WHAT YOU ARE ASKED TO DO
In the listing below, find the line with "(** * Arix Signature" and the line with "or draws is". Repeat those two lines and all lines between them exactly.

DATA SHOWN
════════════════════

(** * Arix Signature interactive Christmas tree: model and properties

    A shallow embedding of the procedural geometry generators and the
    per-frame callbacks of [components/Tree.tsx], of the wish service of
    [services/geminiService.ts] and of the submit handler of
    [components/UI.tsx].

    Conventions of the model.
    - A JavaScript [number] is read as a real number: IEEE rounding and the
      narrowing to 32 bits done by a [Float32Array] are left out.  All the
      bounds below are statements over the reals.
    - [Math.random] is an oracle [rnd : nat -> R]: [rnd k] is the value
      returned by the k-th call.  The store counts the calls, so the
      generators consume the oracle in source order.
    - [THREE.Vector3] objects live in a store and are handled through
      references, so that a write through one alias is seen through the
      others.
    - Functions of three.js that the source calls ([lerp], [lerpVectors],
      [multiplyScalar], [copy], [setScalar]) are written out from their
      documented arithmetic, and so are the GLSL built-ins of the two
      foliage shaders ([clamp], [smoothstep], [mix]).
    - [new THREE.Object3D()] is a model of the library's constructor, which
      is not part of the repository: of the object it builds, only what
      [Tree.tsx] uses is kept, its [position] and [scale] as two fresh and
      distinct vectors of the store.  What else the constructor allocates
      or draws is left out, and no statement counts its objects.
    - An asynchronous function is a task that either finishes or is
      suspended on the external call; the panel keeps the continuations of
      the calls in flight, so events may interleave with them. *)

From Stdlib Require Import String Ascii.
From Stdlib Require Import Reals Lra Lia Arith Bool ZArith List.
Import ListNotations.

════════════════════

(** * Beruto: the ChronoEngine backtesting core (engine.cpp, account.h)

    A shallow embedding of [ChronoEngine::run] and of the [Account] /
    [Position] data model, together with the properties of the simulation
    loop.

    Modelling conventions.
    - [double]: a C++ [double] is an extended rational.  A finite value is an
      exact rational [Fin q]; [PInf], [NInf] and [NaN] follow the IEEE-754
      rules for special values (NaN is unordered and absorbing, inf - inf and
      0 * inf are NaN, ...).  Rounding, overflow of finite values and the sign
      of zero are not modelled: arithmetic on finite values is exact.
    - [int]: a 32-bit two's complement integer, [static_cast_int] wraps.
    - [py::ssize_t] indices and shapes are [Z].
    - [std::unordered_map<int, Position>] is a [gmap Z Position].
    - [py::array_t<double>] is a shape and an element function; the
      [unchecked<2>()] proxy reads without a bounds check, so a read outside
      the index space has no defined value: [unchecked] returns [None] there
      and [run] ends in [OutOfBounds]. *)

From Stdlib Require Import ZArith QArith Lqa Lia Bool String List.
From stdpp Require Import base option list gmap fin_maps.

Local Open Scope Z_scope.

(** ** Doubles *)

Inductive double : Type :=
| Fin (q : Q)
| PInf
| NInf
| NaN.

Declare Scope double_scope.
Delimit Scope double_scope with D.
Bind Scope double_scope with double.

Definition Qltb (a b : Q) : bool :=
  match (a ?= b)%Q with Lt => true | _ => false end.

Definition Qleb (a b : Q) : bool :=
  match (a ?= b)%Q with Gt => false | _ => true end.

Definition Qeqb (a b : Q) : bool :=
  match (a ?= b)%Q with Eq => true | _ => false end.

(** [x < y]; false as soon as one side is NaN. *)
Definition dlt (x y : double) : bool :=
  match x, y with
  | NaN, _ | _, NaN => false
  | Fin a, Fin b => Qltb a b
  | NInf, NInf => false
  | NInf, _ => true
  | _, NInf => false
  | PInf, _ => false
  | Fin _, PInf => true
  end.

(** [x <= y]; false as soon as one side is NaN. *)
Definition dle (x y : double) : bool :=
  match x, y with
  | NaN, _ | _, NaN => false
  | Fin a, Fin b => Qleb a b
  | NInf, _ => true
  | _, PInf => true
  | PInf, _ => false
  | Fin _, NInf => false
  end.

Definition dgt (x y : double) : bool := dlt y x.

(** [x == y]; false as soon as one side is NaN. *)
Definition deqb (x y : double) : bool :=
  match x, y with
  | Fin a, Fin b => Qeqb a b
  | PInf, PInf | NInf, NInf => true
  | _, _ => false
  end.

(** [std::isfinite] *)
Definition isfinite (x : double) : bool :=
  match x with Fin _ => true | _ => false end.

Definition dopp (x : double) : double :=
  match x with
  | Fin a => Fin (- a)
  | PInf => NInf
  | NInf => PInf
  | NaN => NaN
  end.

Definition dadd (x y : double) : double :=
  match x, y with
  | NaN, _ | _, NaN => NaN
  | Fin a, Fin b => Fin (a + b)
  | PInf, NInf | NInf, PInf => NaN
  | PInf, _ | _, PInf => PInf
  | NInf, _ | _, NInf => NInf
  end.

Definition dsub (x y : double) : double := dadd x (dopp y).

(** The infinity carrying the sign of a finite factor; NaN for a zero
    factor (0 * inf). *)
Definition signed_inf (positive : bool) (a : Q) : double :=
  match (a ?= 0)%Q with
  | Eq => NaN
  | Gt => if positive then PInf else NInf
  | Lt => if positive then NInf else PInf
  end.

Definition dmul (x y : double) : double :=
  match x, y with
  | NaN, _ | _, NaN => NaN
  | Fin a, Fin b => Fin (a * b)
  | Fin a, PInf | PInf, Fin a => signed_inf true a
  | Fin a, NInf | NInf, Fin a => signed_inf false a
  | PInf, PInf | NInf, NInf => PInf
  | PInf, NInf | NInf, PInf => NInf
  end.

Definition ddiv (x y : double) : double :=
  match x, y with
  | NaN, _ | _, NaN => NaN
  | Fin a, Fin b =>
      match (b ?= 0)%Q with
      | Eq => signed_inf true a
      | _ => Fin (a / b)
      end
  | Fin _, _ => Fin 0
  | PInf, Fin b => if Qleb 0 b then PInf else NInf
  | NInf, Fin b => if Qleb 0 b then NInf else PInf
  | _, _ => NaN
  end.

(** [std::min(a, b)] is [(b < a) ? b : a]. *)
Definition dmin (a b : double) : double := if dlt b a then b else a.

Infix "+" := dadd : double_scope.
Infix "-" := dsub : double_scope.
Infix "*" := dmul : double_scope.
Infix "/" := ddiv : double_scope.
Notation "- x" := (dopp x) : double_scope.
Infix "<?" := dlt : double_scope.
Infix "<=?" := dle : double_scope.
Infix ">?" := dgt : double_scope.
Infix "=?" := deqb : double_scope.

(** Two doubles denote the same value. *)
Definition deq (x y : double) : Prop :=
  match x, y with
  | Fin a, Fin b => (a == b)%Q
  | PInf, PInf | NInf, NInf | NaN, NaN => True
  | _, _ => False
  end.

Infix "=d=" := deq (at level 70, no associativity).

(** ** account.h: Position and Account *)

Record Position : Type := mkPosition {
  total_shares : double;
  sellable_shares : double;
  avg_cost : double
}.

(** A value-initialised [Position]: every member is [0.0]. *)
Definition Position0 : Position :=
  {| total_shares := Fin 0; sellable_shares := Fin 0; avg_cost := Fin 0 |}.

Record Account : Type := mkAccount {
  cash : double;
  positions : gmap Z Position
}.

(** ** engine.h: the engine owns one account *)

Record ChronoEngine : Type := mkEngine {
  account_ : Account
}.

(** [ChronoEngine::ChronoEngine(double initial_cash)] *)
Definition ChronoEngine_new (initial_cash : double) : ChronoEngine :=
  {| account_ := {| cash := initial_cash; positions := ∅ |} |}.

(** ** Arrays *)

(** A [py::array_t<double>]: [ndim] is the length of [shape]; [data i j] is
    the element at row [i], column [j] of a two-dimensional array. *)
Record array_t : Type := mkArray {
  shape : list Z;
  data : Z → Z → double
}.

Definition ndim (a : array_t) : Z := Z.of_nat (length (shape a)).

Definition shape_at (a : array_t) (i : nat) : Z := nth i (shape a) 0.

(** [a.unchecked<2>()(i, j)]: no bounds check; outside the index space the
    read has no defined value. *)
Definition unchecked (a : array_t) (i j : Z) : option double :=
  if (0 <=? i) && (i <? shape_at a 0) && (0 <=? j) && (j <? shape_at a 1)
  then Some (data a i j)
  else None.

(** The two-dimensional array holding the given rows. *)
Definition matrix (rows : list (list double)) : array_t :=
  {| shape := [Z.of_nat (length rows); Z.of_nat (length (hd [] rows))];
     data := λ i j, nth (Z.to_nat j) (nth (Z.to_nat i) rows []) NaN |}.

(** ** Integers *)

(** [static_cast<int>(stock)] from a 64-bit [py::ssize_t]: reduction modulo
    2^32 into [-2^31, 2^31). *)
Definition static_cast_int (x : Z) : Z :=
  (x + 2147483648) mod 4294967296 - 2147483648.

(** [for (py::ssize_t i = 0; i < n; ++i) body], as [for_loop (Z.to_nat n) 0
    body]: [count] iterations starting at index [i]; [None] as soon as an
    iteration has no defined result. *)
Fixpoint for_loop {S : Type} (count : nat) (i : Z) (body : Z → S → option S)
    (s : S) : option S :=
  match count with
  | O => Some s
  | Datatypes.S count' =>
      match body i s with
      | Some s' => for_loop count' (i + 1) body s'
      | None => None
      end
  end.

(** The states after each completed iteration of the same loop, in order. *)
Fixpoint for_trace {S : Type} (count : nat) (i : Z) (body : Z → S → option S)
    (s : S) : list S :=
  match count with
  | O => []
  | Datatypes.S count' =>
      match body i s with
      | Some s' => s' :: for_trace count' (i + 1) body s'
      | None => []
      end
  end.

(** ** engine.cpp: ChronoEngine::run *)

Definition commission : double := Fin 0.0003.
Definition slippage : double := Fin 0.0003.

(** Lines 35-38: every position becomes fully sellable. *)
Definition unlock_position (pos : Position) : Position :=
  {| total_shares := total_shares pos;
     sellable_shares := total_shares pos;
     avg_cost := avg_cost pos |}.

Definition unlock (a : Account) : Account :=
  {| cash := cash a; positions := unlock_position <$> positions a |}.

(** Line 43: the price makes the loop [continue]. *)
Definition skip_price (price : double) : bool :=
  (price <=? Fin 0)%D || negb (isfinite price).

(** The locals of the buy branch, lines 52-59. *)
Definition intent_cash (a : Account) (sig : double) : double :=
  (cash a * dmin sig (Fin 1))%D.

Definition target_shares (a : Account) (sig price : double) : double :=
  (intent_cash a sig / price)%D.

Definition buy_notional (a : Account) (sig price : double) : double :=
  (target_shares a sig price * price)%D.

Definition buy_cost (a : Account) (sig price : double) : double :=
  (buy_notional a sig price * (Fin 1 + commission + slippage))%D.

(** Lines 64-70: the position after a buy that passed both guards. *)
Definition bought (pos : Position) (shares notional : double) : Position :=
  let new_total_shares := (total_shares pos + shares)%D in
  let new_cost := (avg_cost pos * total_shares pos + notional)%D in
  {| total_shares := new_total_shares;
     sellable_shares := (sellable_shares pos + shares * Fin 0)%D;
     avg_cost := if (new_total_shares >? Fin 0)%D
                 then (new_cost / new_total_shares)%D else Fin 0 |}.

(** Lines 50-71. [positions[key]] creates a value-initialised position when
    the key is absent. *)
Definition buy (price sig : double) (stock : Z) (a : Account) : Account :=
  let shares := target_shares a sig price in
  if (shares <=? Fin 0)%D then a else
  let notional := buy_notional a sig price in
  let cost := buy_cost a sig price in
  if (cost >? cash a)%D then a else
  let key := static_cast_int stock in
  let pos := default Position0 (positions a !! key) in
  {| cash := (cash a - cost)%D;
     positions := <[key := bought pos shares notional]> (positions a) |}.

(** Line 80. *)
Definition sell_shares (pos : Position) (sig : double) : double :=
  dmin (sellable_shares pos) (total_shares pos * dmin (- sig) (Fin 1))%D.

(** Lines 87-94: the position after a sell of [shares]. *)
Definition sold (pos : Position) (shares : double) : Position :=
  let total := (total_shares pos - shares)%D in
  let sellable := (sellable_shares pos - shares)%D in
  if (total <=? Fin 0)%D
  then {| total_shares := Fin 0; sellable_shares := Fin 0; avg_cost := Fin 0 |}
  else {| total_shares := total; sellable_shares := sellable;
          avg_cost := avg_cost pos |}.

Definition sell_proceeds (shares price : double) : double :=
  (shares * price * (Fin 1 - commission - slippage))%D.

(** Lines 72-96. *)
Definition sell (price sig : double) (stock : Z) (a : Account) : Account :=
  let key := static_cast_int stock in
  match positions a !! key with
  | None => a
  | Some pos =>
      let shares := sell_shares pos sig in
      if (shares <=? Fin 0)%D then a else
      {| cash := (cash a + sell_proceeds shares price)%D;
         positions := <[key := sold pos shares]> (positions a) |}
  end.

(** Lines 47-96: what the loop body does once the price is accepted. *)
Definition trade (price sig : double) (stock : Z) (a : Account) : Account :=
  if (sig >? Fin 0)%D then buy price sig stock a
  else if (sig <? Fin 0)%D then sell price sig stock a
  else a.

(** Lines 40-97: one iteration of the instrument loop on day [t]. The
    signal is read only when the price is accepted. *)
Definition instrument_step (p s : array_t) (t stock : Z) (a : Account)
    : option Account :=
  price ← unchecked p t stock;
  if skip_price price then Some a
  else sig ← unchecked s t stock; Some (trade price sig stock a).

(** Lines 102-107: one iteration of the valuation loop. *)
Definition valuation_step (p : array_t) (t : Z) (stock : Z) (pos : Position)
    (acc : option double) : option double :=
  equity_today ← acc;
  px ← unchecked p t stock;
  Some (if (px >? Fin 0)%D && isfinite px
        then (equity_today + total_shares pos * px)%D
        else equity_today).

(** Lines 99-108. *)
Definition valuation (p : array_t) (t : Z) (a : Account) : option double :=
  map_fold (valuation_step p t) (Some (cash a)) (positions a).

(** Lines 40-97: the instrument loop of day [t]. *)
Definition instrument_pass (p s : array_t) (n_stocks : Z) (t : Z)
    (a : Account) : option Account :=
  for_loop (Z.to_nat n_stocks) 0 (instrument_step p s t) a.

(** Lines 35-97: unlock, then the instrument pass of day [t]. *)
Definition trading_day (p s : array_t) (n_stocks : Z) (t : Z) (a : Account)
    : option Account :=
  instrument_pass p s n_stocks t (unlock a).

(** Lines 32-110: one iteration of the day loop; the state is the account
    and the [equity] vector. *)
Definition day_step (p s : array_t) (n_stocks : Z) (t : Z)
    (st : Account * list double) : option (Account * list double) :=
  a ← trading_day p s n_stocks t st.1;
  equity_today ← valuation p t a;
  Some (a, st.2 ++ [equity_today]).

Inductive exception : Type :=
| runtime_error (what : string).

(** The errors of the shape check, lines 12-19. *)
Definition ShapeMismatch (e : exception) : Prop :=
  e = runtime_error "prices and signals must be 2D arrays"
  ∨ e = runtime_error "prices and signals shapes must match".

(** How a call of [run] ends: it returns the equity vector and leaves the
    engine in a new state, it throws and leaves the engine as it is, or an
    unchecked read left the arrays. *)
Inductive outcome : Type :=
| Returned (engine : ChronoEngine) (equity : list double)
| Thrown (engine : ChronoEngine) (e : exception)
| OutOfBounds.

════════════════════

SOLUTION TO THIS TASK
(** * Arix Signature interactive Christmas tree: model and properties

    A shallow embedding of the procedural geometry generators and the
    per-frame callbacks of [components/Tree.tsx], of the wish service of
    [services/geminiService.ts] and of the submit handler of
    [components/UI.tsx].

    Conventions of the model.
    - A JavaScript [number] is read as a real number: IEEE rounding and the
      narrowing to 32 bits done by a [Float32Array] are left out.  All the
      bounds below are statements over the reals.
    - [Math.random] is an oracle [rnd : nat -> R]: [rnd k] is the value
      returned by the k-th call.  The store counts the calls, so the
      generators consume the oracle in source order.
    - [THREE.Vector3] objects live in a store and are handled through
      references, so that a write through one alias is seen through the
      others.
    - Functions of three.js that the source calls ([lerp], [lerpVectors],
      [multiplyScalar], [copy], [setScalar]) are written out from their
      documented arithmetic, and so are the GLSL built-ins of the two
      foliage shaders ([clamp], [smoothstep], [mix]).
    - [new THREE.Object3D()] is a model of the library's constructor, which
      is not part of the repository: of the object it builds, only what
      [Tree.tsx] uses is kept, its [position] and [scale] as two fresh and
      distinct vectors of the store.  What else the constructor allocates
      or draws is left out, and no statement counts its objects.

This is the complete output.